Unnamed: 0,passed,failed
review,11,1
no review,2,3


Run chi-square test, generate expected values and p-value. 

In [10]:
from scipy import stats
chi2, p, degf, expected = stats.chi2_contingency(observed)

# expected values
pd.DataFrame(expected, index=index, columns=columns)

Unnamed: 0,passed,failed
review,9.176471,2.823529
no review,3.823529,1.176471


Is there a significant relationship between passing/failing the quiz and review completion? 

In [12]:
p

0.09674413639330004

No! p-value is not less than our alpha of .05. However, there is a relationship with a significance level of 10% (i.e. 90% confidence interval), instead of 5%. 
This is where we think about why. It's because we don't have a large enough sample, likely. 
So I will aim to collect more data and see if a significant relationship emerges. 


There is one anomaly in our data. A student who was in a very different place during the review than when the quiz came (which was delayed due to extenuating circumstances). So, I'm interested to see what happens if we removed this data point for both the test above and the one we will run below. 

In [14]:
observed = pd.DataFrame([[11, 0], [2, 3]], index=index, columns=columns)
observed

Unnamed: 0,passed,failed
review,11,0
no review,2,3


In [15]:
chi2, p, degf, expected = stats.chi2_contingency(observed)

# expected values
pd.DataFrame(expected, index=index, columns=columns)

Unnamed: 0,passed,failed
review,8.9375,2.0625
no review,4.0625,0.9375


In [16]:
p

0.030837167828904243

As I expected, we do see significance at the .05 level. 

## Mann-Whitney Test
### A non-parametric option for the t-test

Is there a signficant difference in the mean grade between those who did the review and those who did not? 

Assumptions for the parametric t-test cannot be met with this small of a sample (specifically normality & equal variance; independence is met), therefore we will use the non-parametric test for comparing 2 means (Mann-Whitney). 

- $H_{0}$: population mean quiz grade of those who do the review <= population mean quiz grade of those who do not do the review. 

- $H_{a}$: population mean quiz grade of those who do the review > population mean quiz grade of those who do not do the review. 

In [19]:
x = [79, 72, 85, 78, 73, 94, 87, 75, 88, 88, 91, 20]
y = [34, 76, 59, 60, 91]

stats.mannwhitneyu(x, y, alternative='greater')

MannwhitneyuResult(statistic=42.5, pvalue=0.10267349519081087)

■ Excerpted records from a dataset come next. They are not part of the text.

(** [serde_yaml] on specifications, and as untyped values.  [spec_exact] holds of the
    values whose text gives them back: those read from text, also with the flag
    changed, and those with valid handlers and no further fields. *)
Class CronYaml := {
  spec_to_string : CronSpec → option str;
  spec_from_str : str → option CronSpec;
  spec_exact : CronSpec → Prop;
  yaml_value : Type;
  yaml_value_from_str : str → option yaml_value;
  spec_read_exact : ∀ t s b, spec_from_str t = Some s → spec_exact (set_enabled b s);
  spec_new_exact : ∀ s h1 h2, Handler_new h1 = Ok (cs_target s) → Handler_new h2 = Ok (cs_created_by s) →
    cs_extra s = [] → spec_exact s;
  spec_roundtrip : ∀ s t, spec_exact s → spec_to_string s = Some t → spec_from_str t = Some s;
}.

Context `{CY : !CronYaml}.

Inductive CronSpecError :=
  | InvalidVersion (v : N)
  | InvalidSchedule (e : str)
  | InvalidTimezone (e : str)
  | EmptyPrompt
  | OversizedPrompt (n : N)
  | InvalidCreatedAt (e : str)
  | CreatedAtNotUtc (s : str)
  | SpecYaml.

Definition validate (s : CronSpec) : res unit CronSpecError :=
  try? guard_err (negb (cs_version s =? CURRENT_VERSION)) (InvalidVersion (cs_version s)) then
  try? map_err InvalidSchedule (Cron_from_str (cs_schedule s)) then
  try? if_some (cs_timezone s) (λ tz,
         try? map_err (λ e, InvalidTimezone (tz ++ lit ": " ++ e)) (Tz_from_str tz) then Ok tt) then
  try? guard_err (is_empty (cs_prompt s)) EmptyPrompt then
  try? guard_err (MAX_PROMPT_BYTES <? len (cs_prompt s)) (OversizedPrompt (len (cs_prompt s))) then
  try? map_err (λ e, InvalidCreatedAt (cs_created_at s ++ lit ": " ++ e)) (parse_from_rfc3339 (cs_created_at s)) then
  guard_err (negb (ends_with (cs_created_at s) (lit "Z"))) (CreatedAtNotUtc (cs_created_at s)).
Lemma path_exists_move_to from to t x :
  path_exists t to = false → path_exists t (under from x) = true →
  path_exists (move_tree from to t) (under to x) = true.
Proof.
  intros Hto (k & v & rest & Hk & [-> Hr]%strip_dir_Some)%path_exists_true. unfold under in *.
  apply path_exists_true. exists ((to ++ slash :: x) ++ rest), v, rest. split; [|by apply strip_dir_app].
  rewrite <-app_assoc in Hk |- *. rewrite lookup_move_to; [done|right; by eexists|done].
Qed.

Lemma path_exists_move_from from to t x :
  apart from to → path_exists (move_tree from to t) (under from x) = false.
Proof.
  intros Ha. apply path_exists_false. intros k [v Hk]. apply strip_dir_None_below.
  destruct (below (under from x) k) eqn:Hb; [|done]. rewrite lookup_move_from in Hk; [done|done|].
  by eapply below_under.
Qed.

(** ** The places of a trigger *)

Lemma name_split (a b x y : str) : slash ∉ a → slash ∉ b → a ++ slash :: x = b ++ slash :: y → a = b ∧ x = y.
Proof. intros Ha Hb H%(f_equal (split_once [slash])). rewrite !split_once_char in H by done. by simplify_eq. Qed.

Lemma under_under_inj dir a b x y :
  slash ∉ a → slash ∉ b → under (under dir a) x = under (under dir b) y → a = b ∧ x = y.
Proof.
  intros Ha Hb. unfold under. rewrite <-!app_assoc. intros H%app_inv_head. simpl in H. injection H as H.
  by apply name_split.
Qed.
(* ===== verification/FetchCache.v ===== *)
(** * The shared fetch cache

    [gitim-sync/src/fetch_cache.rs]: the daemons of one workspace share what one of them
    fetched.  A lock file serialises them; a state file names the active generation, its
    refs and when the attempt that made it ended; a bare repository holds the refs of the
    generations, each under a namespace of its own.  The one that finds the state stale is
    the leader: it fetches into a shadow namespace of its clone, publishes a generation,
    replaces the state file, and imports the generation; the others import only.

    [fetch_for_pull] is a program over the git commands and file operations it runs; what
    these do to the shared cache and to the clone is the relation [effect].  Refs are maps
    from branches, by their shadow ref names, to object ids. *)

From S2P Require Import Prelude Prog RustStr StrFacts GitText.
From stdpp Require Import options.
Open Scope N_scope.
Open Scope list_scope.

(** ** Identities *)

Section identity.
Context `{UC : !Unicode} `{LC : !Lowercase}.

(** [str::split_at_checked(8)] and [eq_ignore_ascii_case]. *)
Definition strip_https_scheme (raw : str) : option str :=
  if map ascii_lower (take 8 raw) =?? lit "https://" then Some (drop 8 raw) else None.

Definition normalize_github_repository (raw : str) : option str :=
  match split_char (ch "/") raw with
  | [host; owner; repository] =>
      if negb (map ascii_lower host =?? lit "github.com") || is_empty owner || is_empty repository then None
      else
        let repository := unwrap_or (strip_suffix (lit ".git") repository) repository in
        if is_empty repository then None
        else Some (lit "github.com/" ++ to_lowercase owner ++ lit "/" ++ to_lowercase repository)
  | _ => None
  end.

Definition normalize_config_remote (raw : str) : option str :=
  let raw := trim raw in
  if contains raw (lit "?") || contains raw (lit "#") || contains raw (lit "@") then None
  else remainder ← strip_https_scheme raw; normalize_github_repository remainder.

(** [str::rsplit_once] at a character. *)
Definition rsplit_once (c : char) (s : str) : option (str * str) :=
  '(after, before) ← split_once [c] (reverse s); Some (reverse before, reverse after).
(** The additions that were captured, put after what the remote side has. *)
Lemma captured_messages_survive (env : ReplayEnv) (users : gset str) (local upstream base : tree) (cap : Captured) :
  diff_of local env → answers_ok env →
  capture env (MkRepo local local local) base = Some cap →
  Forall (λ p, is_resolvable p = true ∧ is_quick_session_path p = false) (cp_unpushed cap) →
  mergeable users (outside_sessions cap) upstream →
  (∃ k text file, cp_additions (outside_sessions cap) !! k = Some text ∧ parse_thread text = Ok file ∧ entries file ≠ []) →
  ∃ t mappings,
    resolve_conflict env upstream base (MkRepo local local local) = (MkRepo t t t, Some mappings)
    ∧ ∀ k text, cp_additions (outside_sessions cap) !! k = Some text →
        ∃ merged theirs ours moved,
          t !! k = Some merged
          ∧ parse_thread (default [] (upstream !! k)) = Ok theirs ∧ parse_thread text = Ok ours
          ∧ parse_thread merged = Ok (MkThreadFile (entries theirs ++ moved))
          ∧ Forall2 same_content (entries ours) moved ∧ log_wf users ∅ 1 (entries theirs ++ moved).
Proof.
  intros Hd Hok Hc Hu Hmg (k0 & text0 & file0 & Hk0 & Hfile & Hne).
  destruct (captured_apart env local _ base cap Hd Hc) as [Hap Hb].
  destruct (changes_ok env users (outside_sessions cap) upstream k0 text0 file0 Hok Hap Hmg Hb Hk0 Hfile Hne) as (r' & ms & Hch).
  assert (prepare_quick_session_resolutions env local upstream base (cp_unpushed cap) = Ok (MkResolutions ∅ [] [])) as Hq
    by by apply prepare_none; eapply Forall_impl; [exact Hu|intros ? [_ ?]].
  assert (resolve_conflict env upstream base (MkRepo local local local) = (r', Some ms)) as Hres.
  { unfold resolve_conflict. rewrite Hc. cbn [r_work r_head]. rewrite Hq.
    assert (existsb (λ p, negb (is_resolvable p)) (cp_unpushed (outside_sessions cap)) = false) as ->.
    { cbn. clear -Hu. induction Hu as [|p ps [Hp _] _ IH]; [done|]. simpl. by rewrite Hp. }
    rewrite (bool_decide_eq_false_2 (cp_additions (outside_sessions cap) = ∅)) by (intros He; by rewrite He in Hk0).
    cbn [andb]. unfold replay. rewrite (ok_discard _ Hok). cbn [negb]. rewrite reset_hard_clean. by rewrite Hch. }
  destruct (replay_changes_shape (known local upstream) env (outside_sessions cap) _ upstream r' (Some ms)
              (captured_within env local upstream base (MkRepo local local local) cap _ Hd eq_refl Hc Hq) Hch) as [_ (ps & Hf & Hr)].
  exists (r_work r'), ms. rewrite Hr in Hres. split; [exact Hres|]. intros k text Hk.
  pose proof (replay_files_Some _ _ _ _ _ _ _ Hap Hf k) as Hrep. unfold replayed in Hrep. cbn [qr_writes qr_removals r_work] in Hrep.
  rewrite lookup_empty in Hrep. destruct (decide _) as [Hin|_]; [by apply elem_of_nil in Hin|].
  destruct (cp_metas (outside_sessions cap) !! k) eqn:Em; [destruct (Hap k ltac:(by eexists)); congruence|].
  destruct (cp_boards (outside_sessions cap) !! k) eqn:Eb; [rewrite Hb in Hk; [done|by eexists]|].
  rewrite Hk in Hrep. destruct Hrep as (f & mp & Hres' & Hwork). destruct (proj1 Hmg k text Hk) as [Hdv _].
  destruct (resolve_file_clean users k text _ Hdv) as (content & ms' & f0 & f1 & g & l' & Hr' & H0 & H1 & Hg & He & Hs & Hl).
  rewrite Hres' in Hr'. injection Hr' as -> ->. destruct f1 as [es]. cbn in He. subst es.
  by exists content, f0, g, l'.
Qed.
Lemma linked_results c turns last :
  linked c turns last → circuit_state last = fold_left count_auth (all_results turns) (circuit_state c).
Proof.
  revert c. induction turns as [|t turns IH]; intros c H; cbn in *; [by rewrite H|].
  destruct H as (_ & (_ & Hst & _) & Hl). rewrite fold_left_app. cbn in Hst. rewrite <-Hst. by apply IH.
Qed.

(** The results since the last success, newest first. *)
Fixpoint before_success (l : list GitResult) : list GitResult :=
  match l with
  | [] => []
  | None :: _ => []
  | r :: l' => r :: before_success l'
  end.

Definition auth_failures_since_success (rs : list GitResult) : N :=
  N.of_nat (length (List.filter is_auth_failure (before_success (reverse rs)))).

Lemma count_auth_exact rs :
  fold_left count_auth rs (false, 0)
  = (AUTH_FAILURE_TRIP_THRESHOLD <=? auth_failures_since_success rs, N.min (auth_failures_since_success rs) (2 ^ 32 - 1)).
Proof.
  induction rs as [|r rs IH] using rev_ind; [done|]. rewrite fold_left_app, IH. cbn [fold_left].
  unfold auth_failures_since_success. rewrite reverse_app. cbn [reverse rev_append app before_success].
  destruct r as [e|]; [|done]. set (n := N.of_nat _).
  destruct e; cbn [count_auth fst snd]; try done. cbn [before_success List.filter is_auth_failure length].
  replace (N.of_nat (S _)) with (n + 1) by (unfold n; lia). unfold saturating_succ, AUTH_FAILURE_TRIP_THRESHOLD. f_equal; lia.
Qed.

(** C22: the circuit says exactly what the remote said.  After any number of turns of the loop
    with any answers, the circuit is open if and only if at least three auth failures
    occurred since the last remote operation that succeeded, other errors in between not
    counted; the counter is their number. *)
Theorem circuit_exact {S} (world : World S) (interval : N) (rng : nat → N → N) (n : nat) (s : S) :
  let '(_, turns, ls) := sync_loop world interval rng n (start_loop interval false) s in
  let failures := auth_failures_since_success (all_results turns) in
  tripped (circuit ls) = (AUTH_FAILURE_TRIP_THRESHOLD <=? failures)
  ∧ consecutive_failures (circuit ls) = N.min failures (2 ^ 32 - 1).
Proof.
  destruct (sync_loop _ _ _ _ _ _) as [[s' turns] ls] eqn:E. apply loop_linked, linked_results in E.
  cbn in E. rewrite count_auth_exact in E. unfold circuit_state in E. by injection E as -> ->.
Qed.

(** ** Probes *)

Definition turn_log (t : Turn) : Log := log_of (turn_trace t).

(** The circuit stayed open over the turn, and the clock did not run backwards in it. *)
Definition stays_open (t : Turn) : Prop :=
  tripped (turn_after t) = true ∧ StronglySorted N.le (lg_times (turn_log t)).

Lemma sorted_head (n : N) ts t : StronglySorted N.le (n :: ts) → t ∈ n :: ts → n ≤ t.
Proof.
  intros H. apply StronglySorted_inv in H as [_ H]. rewrite Forall_forall in H. intros [->|Hin]%elem_of_cons; [lia|by apply H].
Qed.
(** * Dealer scraper: extraction, normalisation, validation and orchestration

    A shallow embedding of the dealer scraper (package [src.scraper]) and the
    properties of its crawl pipeline.

    Conventions.
    - A Python or JavaScript string is a [string]: a sequence of code
      points below 256 (the Latin-1 range), each held in one [ascii].  The
      character classes and the case mapping of [Text] are those of Python 3
      and of JavaScript on this range; a string with a code point from 256
      on has no counterpart here.
    - A field typed [str] that is passed as a keyword argument or read with
      [dict.get(key, '')] is a [string]; the empty Python string is
      [EmptyString].
    - Collaborators outside the package (the browser page, the HTTP client,
      the file system, the clock, the log) are inputs of the functions that
      call them; logging has no effect on the results and is left out.
    - A pause ([asyncio.sleep], [wait_for_timeout], [_natural_delay]) only
      lets time pass and is left out; the waits of the retry decorator are
      kept, as the list of waits of a decorated call. *)

From Stdlib Require Import List String Ascii Bool Arith Lia ZArith.
From Stdlib Require Import Sorting.Sorted Sorting.Permutation.
From Stdlib Require Import Structures.Orders Sorting.Mergesort.
From Stdlib Require Structures.OrdersEx.
Import ListNotations.

Local Open Scope string_scope.
Local Open Scope list_scope.

(** ** Text primitives of the two host languages *)

Module Text.

Definition code (c : ascii) : nat := nat_of_ascii c.

Definition between (lo hi : nat) (c : ascii) : bool :=
  Nat.leb lo (code c) && Nat.leb (code c) hi.

(** [\d] of Python's [re] on [str]: the decimal digits, which below 256
    are [0] to [9] only. *)
Definition is_digit (c : ascii) : bool := between 48 57 c.

(** [str.isdigit]: the decimal digits and the superscripts two, three and
    one (codes 178, 179 and 185). *)
Definition str_isdigit (c : ascii) : bool :=
  is_digit c || between 178 179 c || Nat.eqb (code c) 185.

(** The letters [A] to [Z]. *)
Definition is_upper (c : ascii) : bool := between 65 90 c.
Definition is_lower (c : ascii) : bool := between 97 122 c.
Definition is_alpha (c : ascii) : bool := is_upper c || is_lower c.

(** The upper-case letters from 128 on: codes 192 to 222 but the
    multiplication sign (215). *)
Definition is_upper_latin (c : ascii) : bool :=
  between 192 214 c || between 216 222 c.

(** The characters from 128 on that [str.isalnum] accepts: the two ordinal
    indicators (170, 186), the micro sign (181), the superscripts and
    fractions (178, 179, 185, 188 to 190) and the letters (192 to 255 but
    the multiplication and the division sign). *)
Definition is_alnum_latin (c : ascii) : bool :=
  Nat.eqb (code c) 170 || between 178 179 c || Nat.eqb (code c) 181 ||
  between 185 186 c || between 188 190 c || between 192 214 c ||
  between 216 246 c || between 248 255 c.

(** [\w] of Python's [re] on [str]: what [str.isalnum] accepts, and the
    underscore. *)
Definition is_word (c : ascii) : bool :=
  is_alpha c || is_digit c || Nat.eqb (code c) 95 || is_alnum_latin c.

(** White space removed by Python's [str.strip()]: what [str.isspace]
    accepts, the next-line control (133) and the no-break space (160)
    included. *)
Definition py_space (c : ascii) : bool :=
  between 9 13 c || between 28 32 c || Nat.eqb (code c) 133 ||
  Nat.eqb (code c) 160.

(** White space removed by JavaScript's [String.prototype.trim]: the white
    space and line terminators of the language, the no-break space (160)
    included. *)
Definition js_space (c : ascii) : bool :=
  between 9 13 c || Nat.eqb (code c) 32 || Nat.eqb (code c) 160.

(** [str.lower()] / [toLowerCase()] on one character. *)
Definition lower_char (c : ascii) : ascii :=
  if is_upper c || is_upper_latin c then ascii_of_nat (code c + 32) else c.

Fixpoint lower (s : string) : string :=
  match s with
  | EmptyString => EmptyString
  | String c r => String (lower_char c) (lower r)
  end.

Definition is_empty (s : string) : bool :=
  match s with EmptyString => true | String _ _ => false end.

Section Strip.
Variable space : ascii -> bool.

Fixpoint lstrip (s : string) : string :=
  match s with
  | EmptyString => EmptyString
  | String c r => if space c then lstrip r else s
  end.

Fixpoint rstrip (s : string) : string :=
  match s with
  | EmptyString => EmptyString
  | String c r =>
      let r' := rstrip r in
      if space c && is_empty r' then EmptyString else String c r'
  end.

Definition strip_with (s : string) : string := rstrip (lstrip s).

End Strip.

(** Python [s.strip()]. *)
Definition strip : string -> string := strip_with py_space.
(** JavaScript [s.trim()]. *)
Definition trim : string -> string := strip_with js_space.

Fixpoint filter_chars (keep : ascii -> bool) (s : string) : string :=
  match s with
  | EmptyString => EmptyString
  | String c r =>
      if keep c then String c (filter_chars keep r) else filter_chars keep r
  end.

Fixpoint map_chars (f : ascii -> ascii) (s : string) : string :=
  match s with
  | EmptyString => EmptyString
  | String c r => String (f c) (map_chars f r)
  end.

Fixpoint all_chars (p : ascii -> bool) (s : string) : bool :=
  match s with
  | EmptyString => true
  | String c r => p c && all_chars p r
  end.

(** Python [c in s] for a character. *)
Fixpoint has_char (c : ascii) (s : string) : bool :=
  match s with
  | EmptyString => false
  | String d r => Ascii.eqb c d || has_char c r
  end.

(** Python [needle in hay] for strings. *)
Fixpoint contains (needle hay : string) : bool :=
  String.prefix needle hay ||
  match hay with
  | EmptyString => false
  | String _ r => contains needle r
  end.

(** Python [x in xs] for a list of strings. *)
Definition mem (x : string) (xs : list string) : bool :=
  existsb (String.eqb x) xs.

(** Python [s.split(sep)[0]] for a one-character separator. *)
Fixpoint before_char (sep : ascii) (s : string) : string :=
  match s with
  | EmptyString => EmptyString
  | String c r =>
      if Ascii.eqb c sep then EmptyString else String c (before_char sep r)
  end.

(** Python [s.split(sep)[-1]] for a one-character separator: the text after
    the last separator, the whole string when there is none. *)
Fixpoint after_last_char (sep : ascii) (s : string) : string :=
  match s with
  | EmptyString => EmptyString
  | String c r =>
      if has_char sep r then after_last_char sep r
      else if Ascii.eqb c sep then r else s
  end.

(** Python [s.replace(a, b)] for characters [a], [b]. *)
Definition replace_char (a b : ascii) (s : string) : string :=
  map_chars (fun c => if Ascii.eqb c a then b else c) s.

(** Python [s.replace(a, '')] for a character [a]. *)
Definition delete_char (a : ascii) (s : string) : string :=
  filter_chars (fun c => negb (Ascii.eqb c a)) s.
Ltac reader_steps :=
  repeat (cbv zeta;
          lazymatch goal with
          | |- reader (bind _ _) => apply reader_bind; [|intros]
          end);
  cbv zeta; unfold logger_info, logger_info_path, logger_info_shape;
  auto with reader.

Lemma reader_load_calendar (parse_date : string -> option Z)
    (self : M5DataLoader) : reader (load_calendar parse_date self).
Proof. unfold load_calendar. reader_steps. Qed.

Lemma reader_load_sales_data (self : M5DataLoader) (validation : bool) :
  reader (load_sales_data self validation).
Proof. unfold load_sales_data. reader_steps. Qed.

Lemma reader_load_prices (self : M5DataLoader) : reader (load_prices self).
Proof. unfold load_prices. reader_steps. Qed.

Lemma reader_load_sample_submission (self : M5DataLoader) :
  reader (load_sample_submission self).
Proof. unfold load_sample_submission. reader_steps. Qed.

#[local] Hint Resolve reader_load_calendar reader_load_sales_data
  reader_load_prices reader_load_sample_submission : reader.

Lemma reader_load_all_data (parse_date : string -> option Z)
    (self : M5DataLoader) (validation : bool) :
  reader (load_all_data parse_date self validation).
Proof. unfold load_all_data. reader_steps. Qed.

(** C9.  The result of [load_all_data] depends on the files only: a second
    call on the unchanged files, from the world the first call left,
    returns the same result; the call itself leaves the files as they are.
    When both calls return, the two collections hold, under the same names,
    tables with the same shape, the same columns and the same rows. *)
Theorem load_all_data_deterministic (parse_date : string -> option Z)
    (self : M5DataLoader) (validation : bool) (w : World) :
  let first := load_all_data parse_date self validation w in
  let second := load_all_data parse_date self validation (snd first) in
  files (snd first) = files w
  /\ fst second = fst first
  /\ (forall w2, files w2 = files w ->
        fst (load_all_data parse_date self validation w2) = fst first)
  /\ (forall d1 d2, fst first = Ok d1 -> fst second = Ok d2 ->
        map fst d1 = map fst d2
        /\ forall name t1 t2,
             dict_get String.eqb name d1 = Some t1 ->
             dict_get String.eqb name d2 = Some t2 ->
             shape t1 = shape t2
             /\ columns t1 = columns t2 /\ rows t1 = rows t2).
Proof.
  cbv zeta.
  destruct (reader_load_all_data parse_date self validation w) as [t H].
  assert (F : files (snd (load_all_data parse_date self validation w))
              = files w).
  { rewrite (H w eq_refl). reflexivity. }
  assert (S : fst (load_all_data parse_date self validation
                     (snd (load_all_data parse_date self validation w)))
              = fst (load_all_data parse_date self validation w)).
  { rewrite (H _ F). reflexivity. }
  repeat split.
  - exact F.
  - exact S.
  - intros w2 Hw. now rewrite (H w2 Hw).
  - rewrite S in H1. congruence.
  - rewrite S in H1. assert (d1 = d2) by congruence. subst.
    rewrite H2 in H3. now injection H3 as <-.
  - rewrite S in H1. assert (d1 = d2) by congruence. subst.
    rewrite H2 in H3. now injection H3 as <-.
  - rewrite S in H1. assert (d1 = d2) by congruence. subst.
    rewrite H2 in H3. now injection H3 as <-.
Qed.

Lemma load_all_data_deterministic_witness :
  exists d,
    fst (load_all_data iso_date (M5DataLoader_init "data") true full_world)
    = Ok d
    /\ fst (load_all_data iso_date (M5DataLoader_init "data") true
              (snd (load_all_data iso_date (M5DataLoader_init "data") true
                      full_world)))
       = Ok d.
Proof.
  destruct (load_all_data_deterministic iso_date (M5DataLoader_init "data")
              true full_world) as (_ & E & _).
  cbv zeta in E. rewrite E. eexists. split; vm_compute; reflexivity.
Defined.

(** ** Column assignment *)

Lemma frame_ok_spec (df : DataFrame) :
  frame_ok df = true <->
  NoDup (columns df)
  /\ forall r, In r (rows df) ->
       List.length (cells_of r) = List.length (columns df).
Proof.
  unfold frame_ok. rewrite andb_true_iff, nodupb_NoDup, forallb_forall.
  split; intros [H1 H2]; split; auto; intros r Hr.
  - now apply Nat.eqb_eq, H2.
  - now apply Nat.eqb_eq, H2.
Qed.

Lemma map_combine_fst {A B C} (h : A -> C) (l1 : list A) (l2 : list B) :
  List.length l2 = List.length l1 ->
  map (fun ab => h (fst ab)) (combine l1 l2) = map h l1.
Proof.
  revert l2. induction l1 as [|a l1 IH]; intros [|b l2] H; simpl in *;
    try discriminate; auto.
  f_equal. apply IH. lia.
Qed.

Lemma map_combine_snd {A B C} (h : B -> C) (l1 : list A) (l2 : list B) :
  List.length l2 = List.length l1 ->
  map (fun ab => h (snd ab)) (combine l1 l2) = map h l2.
Proof.
  revert l2. induction l1 as [|a l1 IH]; intros [|b l2] H; simpl in *;
    try discriminate; auto.
  f_equal. apply IH. lia.
Qed.

Lemma map_combine_ext {A B C} (f g : A * B -> C) (l1 : list A)
    (l2 : list B) :
  (forall a b, In a l1 -> f (a, b) = g (a, b)) ->
  map f (combine l1 l2) = map g (combine l1 l2).
Proof.
  intros H. apply map_ext_in. intros [a b] Hab. apply H.
  eapply in_combine_l. eassumption.
Qed.

Lemma set_nth_length {A} (j : nat) (v : A) (l : list A) :
  List.length (set_nth j v l) = List.length l.
Proof.
  revert j. induction l as [|x l IH]; intros [|j]; simpl; auto.
Qed.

Again, we have that outlier we discussed earlier, so let's see the signficance when we drop that outlier. 

In [20]:
x = [79, 72, 85, 78, 73, 94, 87, 75, 88, 88, 91]
y = [34, 76, 59, 60, 91]

stats.mannwhitneyu(x, y, alternative='greater')

MannwhitneyuResult(statistic=42.5, pvalue=0.049974545757899995)

As expected, we see the average quiz grade for the students who did the review is significantly greater than the average quiz grade of the students who did not do the review.